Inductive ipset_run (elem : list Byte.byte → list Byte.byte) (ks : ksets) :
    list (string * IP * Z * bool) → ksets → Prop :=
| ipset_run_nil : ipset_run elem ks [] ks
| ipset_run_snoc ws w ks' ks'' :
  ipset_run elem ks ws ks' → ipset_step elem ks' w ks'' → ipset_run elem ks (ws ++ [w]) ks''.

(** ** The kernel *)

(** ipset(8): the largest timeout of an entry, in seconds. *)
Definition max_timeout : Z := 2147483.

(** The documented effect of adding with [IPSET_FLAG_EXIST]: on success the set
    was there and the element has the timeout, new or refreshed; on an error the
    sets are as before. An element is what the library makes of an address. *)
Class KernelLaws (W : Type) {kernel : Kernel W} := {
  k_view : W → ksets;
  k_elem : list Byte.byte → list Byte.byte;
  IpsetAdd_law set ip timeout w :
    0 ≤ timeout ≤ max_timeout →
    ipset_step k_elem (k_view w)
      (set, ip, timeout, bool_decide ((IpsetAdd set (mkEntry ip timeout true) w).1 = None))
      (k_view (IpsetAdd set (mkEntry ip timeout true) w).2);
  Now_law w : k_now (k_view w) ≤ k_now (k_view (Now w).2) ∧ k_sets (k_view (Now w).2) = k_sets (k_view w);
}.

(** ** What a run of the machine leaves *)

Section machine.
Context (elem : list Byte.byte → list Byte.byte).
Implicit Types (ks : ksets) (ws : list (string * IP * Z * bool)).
-------
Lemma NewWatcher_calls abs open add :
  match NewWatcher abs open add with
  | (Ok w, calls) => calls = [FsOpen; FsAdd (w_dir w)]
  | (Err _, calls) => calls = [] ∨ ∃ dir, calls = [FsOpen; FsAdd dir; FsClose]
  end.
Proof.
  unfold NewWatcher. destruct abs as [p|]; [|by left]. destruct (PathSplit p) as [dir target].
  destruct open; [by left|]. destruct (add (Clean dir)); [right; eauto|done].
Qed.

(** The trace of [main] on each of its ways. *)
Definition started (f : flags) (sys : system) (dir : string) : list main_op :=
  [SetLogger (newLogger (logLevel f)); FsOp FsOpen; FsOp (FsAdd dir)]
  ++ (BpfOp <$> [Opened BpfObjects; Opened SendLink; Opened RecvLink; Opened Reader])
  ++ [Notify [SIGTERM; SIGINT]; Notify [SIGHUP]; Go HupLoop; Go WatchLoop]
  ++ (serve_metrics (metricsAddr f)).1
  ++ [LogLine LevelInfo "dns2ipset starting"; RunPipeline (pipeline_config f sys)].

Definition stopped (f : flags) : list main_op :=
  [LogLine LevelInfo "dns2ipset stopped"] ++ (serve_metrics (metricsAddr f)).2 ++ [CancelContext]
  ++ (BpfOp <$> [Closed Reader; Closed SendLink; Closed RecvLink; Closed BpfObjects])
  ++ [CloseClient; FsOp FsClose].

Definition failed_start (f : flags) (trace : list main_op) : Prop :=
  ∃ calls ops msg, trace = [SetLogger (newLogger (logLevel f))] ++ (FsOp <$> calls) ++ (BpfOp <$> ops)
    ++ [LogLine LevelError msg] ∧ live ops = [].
-------
**Task to carry out:** Reproduce every line in the records above that contains the word "string".

**Task result:**
    list (string * IP * Z * bool) → ksets → Prop :=
Implicit Types (ks : ksets) (ws : list (string * IP * Z * bool)).
Definition started (f : flags) (sys : system) (dir : string) : list main_op :=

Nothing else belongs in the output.